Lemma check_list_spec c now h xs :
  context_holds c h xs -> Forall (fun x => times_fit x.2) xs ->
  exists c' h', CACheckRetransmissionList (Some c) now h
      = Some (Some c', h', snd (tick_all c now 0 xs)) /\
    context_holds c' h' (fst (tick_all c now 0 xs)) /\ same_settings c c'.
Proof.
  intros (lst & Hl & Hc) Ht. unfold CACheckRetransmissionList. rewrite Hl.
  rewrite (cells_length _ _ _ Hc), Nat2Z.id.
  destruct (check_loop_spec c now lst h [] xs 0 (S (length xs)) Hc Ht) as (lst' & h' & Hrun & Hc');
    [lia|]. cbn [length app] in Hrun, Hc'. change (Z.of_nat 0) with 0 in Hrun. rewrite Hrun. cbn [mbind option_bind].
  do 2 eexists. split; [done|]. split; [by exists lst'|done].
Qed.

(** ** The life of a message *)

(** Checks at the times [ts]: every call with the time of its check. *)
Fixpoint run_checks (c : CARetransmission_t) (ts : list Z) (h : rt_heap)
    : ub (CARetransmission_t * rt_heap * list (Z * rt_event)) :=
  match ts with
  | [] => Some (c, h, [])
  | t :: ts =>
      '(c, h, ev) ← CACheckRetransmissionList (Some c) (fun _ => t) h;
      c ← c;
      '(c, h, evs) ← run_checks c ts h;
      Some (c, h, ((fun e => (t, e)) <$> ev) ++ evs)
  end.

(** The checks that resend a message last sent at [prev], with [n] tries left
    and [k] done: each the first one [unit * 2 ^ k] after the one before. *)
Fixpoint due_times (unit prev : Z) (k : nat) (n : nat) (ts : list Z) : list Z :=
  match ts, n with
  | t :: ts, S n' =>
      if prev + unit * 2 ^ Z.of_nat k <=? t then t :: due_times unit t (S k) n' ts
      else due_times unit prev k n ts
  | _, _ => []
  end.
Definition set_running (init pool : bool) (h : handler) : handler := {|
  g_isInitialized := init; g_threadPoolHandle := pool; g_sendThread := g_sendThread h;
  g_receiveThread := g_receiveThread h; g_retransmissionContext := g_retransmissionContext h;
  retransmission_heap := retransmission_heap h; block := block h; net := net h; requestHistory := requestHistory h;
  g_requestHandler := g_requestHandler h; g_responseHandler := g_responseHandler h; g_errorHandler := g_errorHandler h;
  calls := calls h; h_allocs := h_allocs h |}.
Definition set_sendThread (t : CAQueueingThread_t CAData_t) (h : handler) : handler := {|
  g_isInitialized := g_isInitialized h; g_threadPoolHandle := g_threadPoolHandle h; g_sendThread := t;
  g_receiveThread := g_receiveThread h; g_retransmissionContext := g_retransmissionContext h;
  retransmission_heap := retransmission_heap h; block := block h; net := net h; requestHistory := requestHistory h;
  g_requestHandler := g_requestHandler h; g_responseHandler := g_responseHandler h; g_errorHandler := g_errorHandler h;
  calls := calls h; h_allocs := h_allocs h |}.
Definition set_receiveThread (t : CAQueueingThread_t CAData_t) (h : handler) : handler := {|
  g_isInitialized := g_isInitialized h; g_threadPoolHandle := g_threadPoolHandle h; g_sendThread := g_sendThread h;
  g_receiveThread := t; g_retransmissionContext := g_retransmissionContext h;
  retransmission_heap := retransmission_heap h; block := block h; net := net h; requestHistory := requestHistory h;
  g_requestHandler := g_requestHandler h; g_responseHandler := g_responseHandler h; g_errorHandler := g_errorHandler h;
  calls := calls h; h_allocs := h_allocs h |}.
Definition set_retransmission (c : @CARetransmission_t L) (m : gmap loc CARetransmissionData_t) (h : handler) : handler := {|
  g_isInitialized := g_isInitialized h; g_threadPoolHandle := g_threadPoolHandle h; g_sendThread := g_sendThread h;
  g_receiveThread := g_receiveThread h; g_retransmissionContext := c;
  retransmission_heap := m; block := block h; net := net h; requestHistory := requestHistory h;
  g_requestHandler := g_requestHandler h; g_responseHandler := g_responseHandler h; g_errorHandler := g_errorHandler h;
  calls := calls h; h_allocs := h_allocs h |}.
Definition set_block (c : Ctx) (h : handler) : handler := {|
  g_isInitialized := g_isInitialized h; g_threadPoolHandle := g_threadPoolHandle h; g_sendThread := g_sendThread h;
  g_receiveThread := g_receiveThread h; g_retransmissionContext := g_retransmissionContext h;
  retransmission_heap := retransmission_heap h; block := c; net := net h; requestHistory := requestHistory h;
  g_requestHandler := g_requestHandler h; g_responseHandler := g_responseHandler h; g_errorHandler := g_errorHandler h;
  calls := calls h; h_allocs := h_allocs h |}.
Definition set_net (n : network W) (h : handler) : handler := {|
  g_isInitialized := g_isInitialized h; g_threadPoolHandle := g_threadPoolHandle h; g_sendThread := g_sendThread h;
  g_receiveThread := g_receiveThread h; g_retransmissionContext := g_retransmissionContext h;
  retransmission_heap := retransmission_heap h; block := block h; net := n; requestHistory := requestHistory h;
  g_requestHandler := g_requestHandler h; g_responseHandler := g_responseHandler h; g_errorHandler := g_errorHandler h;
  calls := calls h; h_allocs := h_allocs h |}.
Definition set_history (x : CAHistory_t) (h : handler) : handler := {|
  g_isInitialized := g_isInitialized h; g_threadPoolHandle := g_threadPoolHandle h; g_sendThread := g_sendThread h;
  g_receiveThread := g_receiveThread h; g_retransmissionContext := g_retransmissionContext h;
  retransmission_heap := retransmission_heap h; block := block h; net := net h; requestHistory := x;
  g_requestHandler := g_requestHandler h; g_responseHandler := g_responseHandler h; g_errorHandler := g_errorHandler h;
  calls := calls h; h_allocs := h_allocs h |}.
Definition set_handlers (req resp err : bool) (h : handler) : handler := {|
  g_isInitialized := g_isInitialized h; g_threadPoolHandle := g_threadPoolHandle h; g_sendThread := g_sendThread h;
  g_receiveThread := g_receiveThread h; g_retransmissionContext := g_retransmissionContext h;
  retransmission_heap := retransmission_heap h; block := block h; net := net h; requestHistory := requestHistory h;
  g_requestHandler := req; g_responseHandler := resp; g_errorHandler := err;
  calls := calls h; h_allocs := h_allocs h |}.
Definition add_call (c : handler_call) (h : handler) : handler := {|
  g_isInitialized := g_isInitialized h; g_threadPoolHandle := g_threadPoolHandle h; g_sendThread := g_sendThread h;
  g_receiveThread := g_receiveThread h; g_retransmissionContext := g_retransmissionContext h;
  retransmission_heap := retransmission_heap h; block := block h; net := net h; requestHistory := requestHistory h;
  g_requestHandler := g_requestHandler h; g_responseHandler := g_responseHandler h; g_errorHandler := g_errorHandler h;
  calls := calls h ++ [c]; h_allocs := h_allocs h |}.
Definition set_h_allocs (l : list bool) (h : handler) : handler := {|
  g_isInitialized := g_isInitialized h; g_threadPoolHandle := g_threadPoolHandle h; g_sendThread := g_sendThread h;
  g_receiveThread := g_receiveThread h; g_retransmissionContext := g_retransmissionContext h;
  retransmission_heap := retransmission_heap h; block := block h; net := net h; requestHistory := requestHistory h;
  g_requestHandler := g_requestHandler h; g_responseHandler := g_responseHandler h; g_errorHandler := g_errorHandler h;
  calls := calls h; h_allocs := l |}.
☆ ☆ ☆ ☆ ☆
◆ Problem to work on ◆
The task calls for all the records above to be repeated exactly.

◆ Exercise response ◆
Lemma check_list_spec c now h xs :
  context_holds c h xs -> Forall (fun x => times_fit x.2) xs ->
  exists c' h', CACheckRetransmissionList (Some c) now h
      = Some (Some c', h', snd (tick_all c now 0 xs)) /\
    context_holds c' h' (fst (tick_all c now 0 xs)) /\ same_settings c c'.
Proof.
  intros (lst & Hl & Hc) Ht. unfold CACheckRetransmissionList. rewrite Hl.
  rewrite (cells_length _ _ _ Hc), Nat2Z.id.
  destruct (check_loop_spec c now lst h [] xs 0 (S (length xs)) Hc Ht) as (lst' & h' & Hrun & Hc');
    [lia|]. cbn [length app] in Hrun, Hc'. change (Z.of_nat 0) with 0 in Hrun. rewrite Hrun. cbn [mbind option_bind].
  do 2 eexists. split; [done|]. split; [by exists lst'|done].
Qed.

(** ** The life of a message *)

(** Checks at the times [ts]: every call with the time of its check. *)
Fixpoint run_checks (c : CARetransmission_t) (ts : list Z) (h : rt_heap)
    : ub (CARetransmission_t * rt_heap * list (Z * rt_event)) :=
  match ts with
  | [] => Some (c, h, [])
  | t :: ts =>
      '(c, h, ev) ← CACheckRetransmissionList (Some c) (fun _ => t) h;
      c ← c;
      '(c, h, evs) ← run_checks c ts h;
      Some (c, h, ((fun e => (t, e)) <$> ev) ++ evs)
  end.

(** The checks that resend a message last sent at [prev], with [n] tries left
    and [k] done: each the first one [unit * 2 ^ k] after the one before. *)
Fixpoint due_times (unit prev : Z) (k : nat) (n : nat) (ts : list Z) : list Z :=
  match ts, n with
  | t :: ts, S n' =>
      if prev + unit * 2 ^ Z.of_nat k <=? t then t :: due_times unit t (S k) n' ts
      else due_times unit prev k n ts
  | _, _ => []
  end.
Definition set_running (init pool : bool) (h : handler) : handler := {|
  g_isInitialized := init; g_threadPoolHandle := pool; g_sendThread := g_sendThread h;
  g_receiveThread := g_receiveThread h; g_retransmissionContext := g_retransmissionContext h;
  retransmission_heap := retransmission_heap h; block := block h; net := net h; requestHistory := requestHistory h;
  g_requestHandler := g_requestHandler h; g_responseHandler := g_responseHandler h; g_errorHandler := g_errorHandler h;
  calls := calls h; h_allocs := h_allocs h |}.
Definition set_sendThread (t : CAQueueingThread_t CAData_t) (h : handler) : handler := {|
  g_isInitialized := g_isInitialized h; g_threadPoolHandle := g_threadPoolHandle h; g_sendThread := t;
  g_receiveThread := g_receiveThread h; g_retransmissionContext := g_retransmissionContext h;
  retransmission_heap := retransmission_heap h; block := block h; net := net h; requestHistory := requestHistory h;
  g_requestHandler := g_requestHandler h; g_responseHandler := g_responseHandler h; g_errorHandler := g_errorHandler h;
  calls := calls h; h_allocs := h_allocs h |}.
Definition set_receiveThread (t : CAQueueingThread_t CAData_t) (h : handler) : handler := {|
  g_isInitialized := g_isInitialized h; g_threadPoolHandle := g_threadPoolHandle h; g_sendThread := g_sendThread h;
  g_receiveThread := t; g_retransmissionContext := g_retransmissionContext h;
  retransmission_heap := retransmission_heap h; block := block h; net := net h; requestHistory := requestHistory h;
  g_requestHandler := g_requestHandler h; g_responseHandler := g_responseHandler h; g_errorHandler := g_errorHandler h;
  calls := calls h; h_allocs := h_allocs h |}.
Definition set_retransmission (c : @CARetransmission_t L) (m : gmap loc CARetransmissionData_t) (h : handler) : handler := {|
  g_isInitialized := g_isInitialized h; g_threadPoolHandle := g_threadPoolHandle h; g_sendThread := g_sendThread h;
  g_receiveThread := g_receiveThread h; g_retransmissionContext := c;
  retransmission_heap := m; block := block h; net := net h; requestHistory := requestHistory h;
  g_requestHandler := g_requestHandler h; g_responseHandler := g_responseHandler h; g_errorHandler := g_errorHandler h;
  calls := calls h; h_allocs := h_allocs h |}.
Definition set_block (c : Ctx) (h : handler) : handler := {|
  g_isInitialized := g_isInitialized h; g_threadPoolHandle := g_threadPoolHandle h; g_sendThread := g_sendThread h;
  g_receiveThread := g_receiveThread h; g_retransmissionContext := g_retransmissionContext h;
  retransmission_heap := retransmission_heap h; block := c; net := net h; requestHistory := requestHistory h;
  g_requestHandler := g_requestHandler h; g_responseHandler := g_responseHandler h; g_errorHandler := g_errorHandler h;
  calls := calls h; h_allocs := h_allocs h |}.
Definition set_net (n : network W) (h : handler) : handler := {|
  g_isInitialized := g_isInitialized h; g_threadPoolHandle := g_threadPoolHandle h; g_sendThread := g_sendThread h;
  g_receiveThread := g_receiveThread h; g_retransmissionContext := g_retransmissionContext h;
  retransmission_heap := retransmission_heap h; block := block h; net := n; requestHistory := requestHistory h;
  g_requestHandler := g_requestHandler h; g_responseHandler := g_responseHandler h; g_errorHandler := g_errorHandler h;
  calls := calls h; h_allocs := h_allocs h |}.
Definition set_history (x : CAHistory_t) (h : handler) : handler := {|
  g_isInitialized := g_isInitialized h; g_threadPoolHandle := g_threadPoolHandle h; g_sendThread := g_sendThread h;
  g_receiveThread := g_receiveThread h; g_retransmissionContext := g_retransmissionContext h;
  retransmission_heap := retransmission_heap h; block := block h; net := net h; requestHistory := x;
  g_requestHandler := g_requestHandler h; g_responseHandler := g_responseHandler h; g_errorHandler := g_errorHandler h;
  calls := calls h; h_allocs := h_allocs h |}.
Definition set_handlers (req resp err : bool) (h : handler) : handler := {|
  g_isInitialized := g_isInitialized h; g_threadPoolHandle := g_threadPoolHandle h; g_sendThread := g_sendThread h;
  g_receiveThread := g_receiveThread h; g_retransmissionContext := g_retransmissionContext h;
  retransmission_heap := retransmission_heap h; block := block h; net := net h; requestHistory := requestHistory h;
  g_requestHandler := req; g_responseHandler := resp; g_errorHandler := err;
  calls := calls h; h_allocs := h_allocs h |}.
Definition add_call (c : handler_call) (h : handler) : handler := {|
  g_isInitialized := g_isInitialized h; g_threadPoolHandle := g_threadPoolHandle h; g_sendThread := g_sendThread h;
  g_receiveThread := g_receiveThread h; g_retransmissionContext := g_retransmissionContext h;
  retransmission_heap := retransmission_heap h; block := block h; net := net h; requestHistory := requestHistory h;
  g_requestHandler := g_requestHandler h; g_responseHandler := g_responseHandler h; g_errorHandler := g_errorHandler h;
  calls := calls h ++ [c]; h_allocs := h_allocs h |}.
Definition set_h_allocs (l : list bool) (h : handler) : handler := {|
  g_isInitialized := g_isInitialized h; g_threadPoolHandle := g_threadPoolHandle h; g_sendThread := g_sendThread h;
  g_receiveThread := g_receiveThread h; g_retransmissionContext := g_retransmissionContext h;
  retransmission_heap := retransmission_heap h; block := block h; net := net h; requestHistory := requestHistory h;
  g_requestHandler := g_requestHandler h; g_responseHandler := g_responseHandler h; g_errorHandler := g_errorHandler h;
  calls := calls h; h_allocs := l |}.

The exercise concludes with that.